Esta columna no es un déjà vu. Por más increíble que parezca, hasta hace tres días, por fin se ordenó el desbloqueo el PAC para permitir el pago a los defensores públicos por su labor, después de estarlo reclamando por varias semanas y de que se denunciara en distintos medios de comunicación. Aunque es un alivio, la verdad es que es una angustia que no debió existir. No nos engañemos, que el Estado desbloquee recursos para pagar honorarios atrasados no es una buena noticia; es apenas la corrección tardía de un abandono injustificable. Es absolutamente reprochable que quienes garantizan el derecho a la defensa, uno de los pilares del debido proceso, tengan que pasar meses esperando lo que ya trabajaron.
Los defensores públicos sostienen el sistema con su propio sacrificio. Cargan decenas de procesos, recorren territorios olvidados, atienden cárceles hacinadas y asumen casos complejos sin los recursos mínimos. Lo hacen por vocación, sí, pero la vocación no paga arriendo, ni mercado. Que el pago dependa de trámites presupuestales que se traban una y otra vez es una falta de respeto con la defensa y con la misma sociedad que requiere de estos servicios.

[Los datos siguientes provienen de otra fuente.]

(** [Transaction.Hash]: of the data with its signature. *)
Definition inner_values (d : TxData) : list (option item) :=
  match d with
  | TxLegacy t =>
      [enc_uint (lt_Nonce t); enc_big (lt_GasPrice t); enc_uint (lt_Gas t); enc_to (lt_To t); enc_big (lt_Value t);
       enc_bytes (lt_Data t); enc_big (lt_V t); enc_big (lt_R t); enc_big (lt_S t)]
  | TxAccessList t =>
      [enc_big (at_ChainID t); enc_uint (at_Nonce t); enc_big (at_GasPrice t); enc_uint (at_Gas t); enc_to (at_To t);
       enc_big (at_Value t); enc_bytes (at_Data t); enc_list (Some (at_AccessList t)); enc_big (at_V t);
       enc_big (at_R t); enc_big (at_S t)]
  | TxDynamicFee t =>
      [enc_big (dt_ChainID t); enc_uint (dt_Nonce t); enc_big (dt_GasTipCap t); enc_big (dt_GasFeeCap t);
       enc_uint (dt_Gas t); enc_to (dt_To t); enc_big (dt_Value t); enc_bytes (dt_Data t);
       enc_list (Some (dt_AccessList t)); enc_big (dt_V t); enc_big (dt_R t); enc_big (dt_S t)]
  end.

Definition tx_Hash (tx : Transaction) : Hash :=
  if Type_ tx =? LegacyTxType then rlpHash (rlp_values (inner_values (tx_inner tx)))
  else prefixedRlpHash (Type_ tx) (rlp_values (inner_values (tx_inner tx))).

(** ** Recovery *)

Context {C : Secp256k1}.

Definition PubkeyToAddress (pub : list byte) : Address := hash_to_address (keccak256 (drop 1 pub)).

Definition recoverPlain (sighash : Hash) (R S_ Vb : Z) (homestead : bool) : signing_error + Address :=
  if big_BitLen Vb >? 8 then inl ErrInvalidSig
  else
    let V := u64 (big_Uint64 Vb - 27) mod 256 in
    if negb (ValidateSignatureValues V R S_ homestead) then inl ErrInvalidSig
    else
      let r := int_bytes R in
      let s := int_bytes S_ in
      let sig := replicate 65 Byte.x00 in
      let sig := copy_at sig (32 - length r) r in
      let sig := copy_at sig (64 - length s) s in
      let sig := <[64%nat := byte_of_Z V]> sig in
      match crypto_Ecrecover sighash sig with
      | None => inl ErrRecover
      | Some pub =>
          if (zlen pub =? 0) || negb (bool_decide (head pub = Some Byte.x04)) then inl ErrInvalidPublicKey
          else inr (PubkeyToAddress pub)
      end.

Junto con el pago, hay que hablar de garantías reales. No puede ser que se les convierta, de facto, en suplentes de la defensa contractual, imponiéndoles más carga y disponibilidad de tiempo bajo figuras que ni siquiera existen en la ley. Tampoco puede normalizarse el uso de compulsas de copias a diestra y siniestra cuando reclaman garantías, cuando se cruzan audiencias o cuando incomodan. Defender no puede ser un riesgo personal.

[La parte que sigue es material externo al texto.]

(* ===== verification/DagSizes.v ===== *)
(** * Sizes of the cache and of the dataset (client/consensus/ethash/algorithm.go)

    The tables of the first 2048 epochs and the computation for the later ones: the
    sizes grow linearly, from the highest number of rows below the line that is a
    prime.  The primality test is of math/big and a parameter. *)

From S2P Require Import Prelude.
From S2P Require Import Hashimoto.

Definition datasetInitBytes : Z := 2 ^ 30.
Definition datasetGrowthBytes : Z := 2 ^ 23.
Definition cacheInitBytes : Z := 2 ^ 24.
Definition cacheGrowthBytes : Z := 2 ^ 17.
Definition maxEpoch : Z := 2048.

Este momento debería servir para algo más que apagar el incendio. Es la oportunidad de abrir una evaluación seria de su remuneración, que hoy es baja para la responsabilidad que asumen y, además, la menor entre los sujetos procesales. Si el defensor público es el extremo peor remunerado del sistema, ¿de qué igualdad de armas estamos hablando? Esta, quedó en los libros y en la ley; no en los estrados. Allí, la defensa pública compite en desventaja estructural, con menos recursos, más carga y mayores riesgos. Y cuando el Estado falla en respaldarla, no falla solo con un grupo de profesionales; falla con los ciudadanos que dependen de esa defensa para no quedar a merced del poder punitivo.
Se deben garantizar los pagos oportunos, las condiciones dignas, el respeto por su rol y un rediseño real de su remuneración y cargas. Defender derechos no puede seguir siendo un acto heroico. En un Estado social de derecho, debería ser una tarea protegida, reconocida y respaldada.